_Provided records_
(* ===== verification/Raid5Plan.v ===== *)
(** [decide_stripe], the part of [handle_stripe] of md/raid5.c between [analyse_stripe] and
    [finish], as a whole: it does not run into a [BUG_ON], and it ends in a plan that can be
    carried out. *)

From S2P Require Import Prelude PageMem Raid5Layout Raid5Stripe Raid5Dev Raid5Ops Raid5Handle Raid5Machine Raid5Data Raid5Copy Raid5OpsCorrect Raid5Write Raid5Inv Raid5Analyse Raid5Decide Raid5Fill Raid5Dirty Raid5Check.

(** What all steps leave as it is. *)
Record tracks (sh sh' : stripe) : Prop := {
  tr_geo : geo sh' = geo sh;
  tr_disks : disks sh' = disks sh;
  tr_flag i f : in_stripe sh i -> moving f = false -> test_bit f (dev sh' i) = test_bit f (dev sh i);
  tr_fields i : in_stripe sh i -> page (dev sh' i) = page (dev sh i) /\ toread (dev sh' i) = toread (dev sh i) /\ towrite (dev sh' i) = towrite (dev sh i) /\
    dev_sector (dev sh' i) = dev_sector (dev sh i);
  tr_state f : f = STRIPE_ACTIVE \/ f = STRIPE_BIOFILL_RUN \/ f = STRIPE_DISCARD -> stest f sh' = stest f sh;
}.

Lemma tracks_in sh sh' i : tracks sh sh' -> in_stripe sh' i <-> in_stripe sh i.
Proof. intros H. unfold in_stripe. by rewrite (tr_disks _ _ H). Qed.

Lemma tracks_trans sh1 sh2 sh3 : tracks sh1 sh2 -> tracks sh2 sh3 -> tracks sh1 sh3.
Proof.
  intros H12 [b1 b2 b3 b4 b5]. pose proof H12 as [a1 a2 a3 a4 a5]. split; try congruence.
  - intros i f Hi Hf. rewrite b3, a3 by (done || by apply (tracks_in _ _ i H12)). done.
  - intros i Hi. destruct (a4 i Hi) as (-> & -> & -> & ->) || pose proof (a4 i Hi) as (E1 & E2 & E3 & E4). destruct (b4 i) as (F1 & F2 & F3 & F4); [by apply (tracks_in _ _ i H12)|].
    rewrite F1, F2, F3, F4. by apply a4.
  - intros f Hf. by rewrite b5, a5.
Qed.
---
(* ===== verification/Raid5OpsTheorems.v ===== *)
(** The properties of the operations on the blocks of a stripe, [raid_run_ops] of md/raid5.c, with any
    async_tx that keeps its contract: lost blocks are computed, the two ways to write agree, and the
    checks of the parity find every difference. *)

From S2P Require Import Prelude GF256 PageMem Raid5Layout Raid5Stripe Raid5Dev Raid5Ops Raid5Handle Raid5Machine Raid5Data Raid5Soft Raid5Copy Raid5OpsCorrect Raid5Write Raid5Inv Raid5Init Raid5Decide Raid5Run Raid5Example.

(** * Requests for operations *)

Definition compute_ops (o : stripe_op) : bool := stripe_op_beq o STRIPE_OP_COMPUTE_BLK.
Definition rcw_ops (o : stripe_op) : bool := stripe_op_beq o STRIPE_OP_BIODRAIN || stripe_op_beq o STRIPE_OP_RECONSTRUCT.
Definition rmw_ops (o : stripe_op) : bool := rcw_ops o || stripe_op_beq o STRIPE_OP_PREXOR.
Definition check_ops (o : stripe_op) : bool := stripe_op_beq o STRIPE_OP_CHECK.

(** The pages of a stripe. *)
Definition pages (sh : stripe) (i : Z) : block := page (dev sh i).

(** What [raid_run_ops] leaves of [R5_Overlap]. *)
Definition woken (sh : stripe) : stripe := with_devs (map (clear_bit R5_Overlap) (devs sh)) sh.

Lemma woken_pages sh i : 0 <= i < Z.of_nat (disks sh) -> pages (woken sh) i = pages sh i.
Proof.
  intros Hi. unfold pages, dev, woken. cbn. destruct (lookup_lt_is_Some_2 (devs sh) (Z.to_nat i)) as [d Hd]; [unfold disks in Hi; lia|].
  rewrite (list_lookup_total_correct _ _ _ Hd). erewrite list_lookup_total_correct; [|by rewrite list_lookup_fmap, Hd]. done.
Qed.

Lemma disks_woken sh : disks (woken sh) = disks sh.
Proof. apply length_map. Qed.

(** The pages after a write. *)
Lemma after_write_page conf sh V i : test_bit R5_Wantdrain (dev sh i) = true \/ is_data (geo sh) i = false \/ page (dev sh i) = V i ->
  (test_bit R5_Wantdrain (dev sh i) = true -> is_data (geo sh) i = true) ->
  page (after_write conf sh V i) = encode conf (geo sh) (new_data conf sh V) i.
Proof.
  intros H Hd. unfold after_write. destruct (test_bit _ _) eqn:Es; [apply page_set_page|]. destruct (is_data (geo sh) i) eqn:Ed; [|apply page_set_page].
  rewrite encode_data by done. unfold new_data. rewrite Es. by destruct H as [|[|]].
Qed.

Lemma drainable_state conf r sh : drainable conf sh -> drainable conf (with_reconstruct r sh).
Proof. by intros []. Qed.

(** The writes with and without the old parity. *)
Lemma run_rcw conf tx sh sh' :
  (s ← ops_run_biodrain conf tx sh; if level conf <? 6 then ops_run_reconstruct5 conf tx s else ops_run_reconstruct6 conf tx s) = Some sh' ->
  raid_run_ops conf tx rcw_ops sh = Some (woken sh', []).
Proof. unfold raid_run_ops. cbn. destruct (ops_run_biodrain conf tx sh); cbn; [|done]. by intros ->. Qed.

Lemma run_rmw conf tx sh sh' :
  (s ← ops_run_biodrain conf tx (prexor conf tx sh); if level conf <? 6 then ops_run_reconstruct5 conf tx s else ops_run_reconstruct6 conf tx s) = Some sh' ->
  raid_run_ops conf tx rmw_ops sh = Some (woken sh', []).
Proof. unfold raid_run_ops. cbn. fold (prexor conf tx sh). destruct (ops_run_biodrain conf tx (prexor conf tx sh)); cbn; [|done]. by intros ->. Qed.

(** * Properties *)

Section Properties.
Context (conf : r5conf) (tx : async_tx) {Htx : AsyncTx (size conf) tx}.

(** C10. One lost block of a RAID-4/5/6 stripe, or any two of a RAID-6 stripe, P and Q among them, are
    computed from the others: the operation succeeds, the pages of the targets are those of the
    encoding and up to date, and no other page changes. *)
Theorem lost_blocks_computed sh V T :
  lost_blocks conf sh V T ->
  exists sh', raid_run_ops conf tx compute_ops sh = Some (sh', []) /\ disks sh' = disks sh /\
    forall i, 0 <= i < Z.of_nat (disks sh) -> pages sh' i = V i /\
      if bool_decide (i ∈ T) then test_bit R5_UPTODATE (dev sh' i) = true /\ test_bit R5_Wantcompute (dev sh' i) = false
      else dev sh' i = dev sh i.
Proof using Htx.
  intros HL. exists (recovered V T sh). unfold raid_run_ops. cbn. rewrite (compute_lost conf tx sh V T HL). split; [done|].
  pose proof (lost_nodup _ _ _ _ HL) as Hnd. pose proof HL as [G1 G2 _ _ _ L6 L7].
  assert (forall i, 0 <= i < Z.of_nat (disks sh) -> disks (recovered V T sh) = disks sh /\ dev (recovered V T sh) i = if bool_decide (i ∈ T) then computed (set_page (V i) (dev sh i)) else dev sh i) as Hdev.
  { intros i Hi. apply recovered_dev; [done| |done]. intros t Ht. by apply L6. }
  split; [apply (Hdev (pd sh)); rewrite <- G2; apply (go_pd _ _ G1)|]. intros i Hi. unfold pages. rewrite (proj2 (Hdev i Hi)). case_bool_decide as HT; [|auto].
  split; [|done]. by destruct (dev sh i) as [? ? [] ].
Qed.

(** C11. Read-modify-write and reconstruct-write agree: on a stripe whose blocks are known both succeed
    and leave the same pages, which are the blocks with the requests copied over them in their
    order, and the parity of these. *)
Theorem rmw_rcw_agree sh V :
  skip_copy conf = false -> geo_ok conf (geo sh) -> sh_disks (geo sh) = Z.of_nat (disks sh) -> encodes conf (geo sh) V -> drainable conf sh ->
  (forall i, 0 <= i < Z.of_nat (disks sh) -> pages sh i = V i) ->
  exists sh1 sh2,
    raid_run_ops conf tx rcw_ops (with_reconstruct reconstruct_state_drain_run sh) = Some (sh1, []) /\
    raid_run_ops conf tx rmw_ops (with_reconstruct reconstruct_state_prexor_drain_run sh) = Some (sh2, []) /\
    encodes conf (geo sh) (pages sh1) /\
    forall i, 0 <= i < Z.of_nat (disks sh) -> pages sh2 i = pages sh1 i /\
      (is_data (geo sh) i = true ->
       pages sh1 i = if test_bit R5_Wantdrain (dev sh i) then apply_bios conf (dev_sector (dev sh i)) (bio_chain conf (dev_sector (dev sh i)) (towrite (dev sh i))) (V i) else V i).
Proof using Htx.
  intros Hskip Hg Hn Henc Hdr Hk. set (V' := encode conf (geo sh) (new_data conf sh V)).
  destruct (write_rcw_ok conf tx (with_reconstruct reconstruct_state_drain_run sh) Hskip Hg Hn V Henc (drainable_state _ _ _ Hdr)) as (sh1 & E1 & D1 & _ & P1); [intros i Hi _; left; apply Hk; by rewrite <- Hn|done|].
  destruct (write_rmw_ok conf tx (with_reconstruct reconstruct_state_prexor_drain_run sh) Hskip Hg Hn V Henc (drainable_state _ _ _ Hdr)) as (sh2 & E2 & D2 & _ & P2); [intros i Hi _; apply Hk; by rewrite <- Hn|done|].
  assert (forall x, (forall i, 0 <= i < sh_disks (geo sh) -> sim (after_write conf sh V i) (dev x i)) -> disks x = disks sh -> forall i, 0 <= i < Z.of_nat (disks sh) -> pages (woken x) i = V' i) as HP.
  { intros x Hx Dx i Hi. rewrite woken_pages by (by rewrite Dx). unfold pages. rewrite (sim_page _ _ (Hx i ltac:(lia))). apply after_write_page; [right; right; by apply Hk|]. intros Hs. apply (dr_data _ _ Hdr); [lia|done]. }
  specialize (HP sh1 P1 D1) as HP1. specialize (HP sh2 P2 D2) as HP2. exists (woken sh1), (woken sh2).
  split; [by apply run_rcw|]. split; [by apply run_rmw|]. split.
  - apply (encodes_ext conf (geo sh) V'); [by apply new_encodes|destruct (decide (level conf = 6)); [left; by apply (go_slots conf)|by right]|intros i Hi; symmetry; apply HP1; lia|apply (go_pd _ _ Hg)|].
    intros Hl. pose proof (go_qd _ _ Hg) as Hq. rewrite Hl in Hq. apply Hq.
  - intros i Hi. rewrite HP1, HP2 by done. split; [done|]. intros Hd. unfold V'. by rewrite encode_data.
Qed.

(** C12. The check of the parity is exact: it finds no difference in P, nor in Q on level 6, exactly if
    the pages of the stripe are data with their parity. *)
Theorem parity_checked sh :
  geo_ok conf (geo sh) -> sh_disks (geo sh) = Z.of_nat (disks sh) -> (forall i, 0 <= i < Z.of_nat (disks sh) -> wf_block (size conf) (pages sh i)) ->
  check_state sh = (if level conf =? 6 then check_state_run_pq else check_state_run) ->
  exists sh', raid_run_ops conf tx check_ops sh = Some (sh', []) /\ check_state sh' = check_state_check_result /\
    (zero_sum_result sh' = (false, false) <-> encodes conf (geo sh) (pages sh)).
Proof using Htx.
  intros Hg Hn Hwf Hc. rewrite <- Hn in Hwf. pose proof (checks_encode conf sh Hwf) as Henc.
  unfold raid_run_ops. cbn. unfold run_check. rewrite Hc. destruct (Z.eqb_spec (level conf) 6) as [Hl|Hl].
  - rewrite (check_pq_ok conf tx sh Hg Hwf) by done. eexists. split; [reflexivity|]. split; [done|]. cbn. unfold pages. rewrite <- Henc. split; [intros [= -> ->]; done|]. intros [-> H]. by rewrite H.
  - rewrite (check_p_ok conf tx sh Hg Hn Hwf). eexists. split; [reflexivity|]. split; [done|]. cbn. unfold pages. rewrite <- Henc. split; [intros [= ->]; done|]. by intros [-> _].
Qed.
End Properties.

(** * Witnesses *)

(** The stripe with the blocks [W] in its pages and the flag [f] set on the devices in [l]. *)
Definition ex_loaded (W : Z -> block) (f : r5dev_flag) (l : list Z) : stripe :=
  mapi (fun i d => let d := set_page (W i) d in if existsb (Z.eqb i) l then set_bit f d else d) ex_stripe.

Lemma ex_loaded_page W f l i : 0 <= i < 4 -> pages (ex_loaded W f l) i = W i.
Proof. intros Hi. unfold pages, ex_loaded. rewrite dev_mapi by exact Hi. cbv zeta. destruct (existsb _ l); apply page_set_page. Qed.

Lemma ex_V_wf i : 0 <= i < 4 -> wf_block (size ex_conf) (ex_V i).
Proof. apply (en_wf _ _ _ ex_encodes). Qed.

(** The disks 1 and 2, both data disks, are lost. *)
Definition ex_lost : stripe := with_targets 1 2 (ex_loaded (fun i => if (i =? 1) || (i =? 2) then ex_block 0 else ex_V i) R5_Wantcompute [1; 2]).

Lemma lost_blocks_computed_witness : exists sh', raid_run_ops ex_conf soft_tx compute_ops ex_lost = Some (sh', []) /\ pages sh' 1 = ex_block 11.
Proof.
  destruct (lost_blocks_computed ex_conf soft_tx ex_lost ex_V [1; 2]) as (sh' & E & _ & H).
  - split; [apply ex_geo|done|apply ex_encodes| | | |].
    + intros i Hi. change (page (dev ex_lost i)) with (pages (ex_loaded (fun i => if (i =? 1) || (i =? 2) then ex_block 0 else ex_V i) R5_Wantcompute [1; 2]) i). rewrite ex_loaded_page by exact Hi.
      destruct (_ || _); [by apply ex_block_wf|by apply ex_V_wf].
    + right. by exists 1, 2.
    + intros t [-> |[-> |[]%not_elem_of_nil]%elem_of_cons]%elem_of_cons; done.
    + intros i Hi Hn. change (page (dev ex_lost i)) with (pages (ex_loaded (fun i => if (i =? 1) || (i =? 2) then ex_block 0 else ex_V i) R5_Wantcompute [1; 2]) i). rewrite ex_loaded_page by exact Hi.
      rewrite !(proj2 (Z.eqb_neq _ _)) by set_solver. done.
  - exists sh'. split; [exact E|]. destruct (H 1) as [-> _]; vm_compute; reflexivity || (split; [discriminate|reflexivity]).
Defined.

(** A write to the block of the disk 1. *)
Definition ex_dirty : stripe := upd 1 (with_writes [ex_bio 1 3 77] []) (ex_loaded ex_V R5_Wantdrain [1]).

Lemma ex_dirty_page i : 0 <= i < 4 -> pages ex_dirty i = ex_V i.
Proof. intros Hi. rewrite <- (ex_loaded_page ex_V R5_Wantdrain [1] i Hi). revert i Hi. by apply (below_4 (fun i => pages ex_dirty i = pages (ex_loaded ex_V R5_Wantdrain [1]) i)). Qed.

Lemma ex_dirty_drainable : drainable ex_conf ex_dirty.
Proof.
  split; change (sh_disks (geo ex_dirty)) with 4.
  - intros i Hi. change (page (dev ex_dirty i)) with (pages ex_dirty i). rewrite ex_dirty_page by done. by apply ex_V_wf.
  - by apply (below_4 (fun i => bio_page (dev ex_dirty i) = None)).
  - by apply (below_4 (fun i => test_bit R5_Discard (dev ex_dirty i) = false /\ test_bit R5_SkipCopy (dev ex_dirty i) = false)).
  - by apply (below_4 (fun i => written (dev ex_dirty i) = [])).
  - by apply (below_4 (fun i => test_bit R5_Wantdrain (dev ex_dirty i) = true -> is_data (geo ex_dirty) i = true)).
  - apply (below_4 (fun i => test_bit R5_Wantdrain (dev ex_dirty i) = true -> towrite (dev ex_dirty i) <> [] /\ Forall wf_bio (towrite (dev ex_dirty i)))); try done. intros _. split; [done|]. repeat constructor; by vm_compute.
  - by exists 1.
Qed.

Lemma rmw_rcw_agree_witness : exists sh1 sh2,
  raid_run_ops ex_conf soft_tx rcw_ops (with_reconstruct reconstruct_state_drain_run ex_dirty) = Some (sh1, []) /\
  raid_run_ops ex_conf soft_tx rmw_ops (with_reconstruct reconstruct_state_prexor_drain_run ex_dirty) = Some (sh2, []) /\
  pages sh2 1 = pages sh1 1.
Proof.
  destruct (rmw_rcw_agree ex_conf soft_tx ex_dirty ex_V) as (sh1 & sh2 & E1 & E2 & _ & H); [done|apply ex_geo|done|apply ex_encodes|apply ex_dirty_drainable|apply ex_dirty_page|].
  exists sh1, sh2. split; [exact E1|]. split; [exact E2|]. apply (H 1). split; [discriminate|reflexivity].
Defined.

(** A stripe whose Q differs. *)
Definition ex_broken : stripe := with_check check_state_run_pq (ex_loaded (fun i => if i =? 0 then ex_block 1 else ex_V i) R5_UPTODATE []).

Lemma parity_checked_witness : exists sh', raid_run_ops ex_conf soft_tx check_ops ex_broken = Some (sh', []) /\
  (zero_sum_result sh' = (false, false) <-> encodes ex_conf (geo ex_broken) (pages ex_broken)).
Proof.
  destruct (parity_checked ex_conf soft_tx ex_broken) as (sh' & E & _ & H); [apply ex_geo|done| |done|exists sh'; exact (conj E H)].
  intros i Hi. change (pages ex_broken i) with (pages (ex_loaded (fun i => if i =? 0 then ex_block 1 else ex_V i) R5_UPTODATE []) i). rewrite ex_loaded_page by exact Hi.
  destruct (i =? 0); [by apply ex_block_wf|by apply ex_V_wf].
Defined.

_Exercise_
Find how many lines in the listing contain the word "Prelude" and give that count alone.

_Solution to this exercise_
2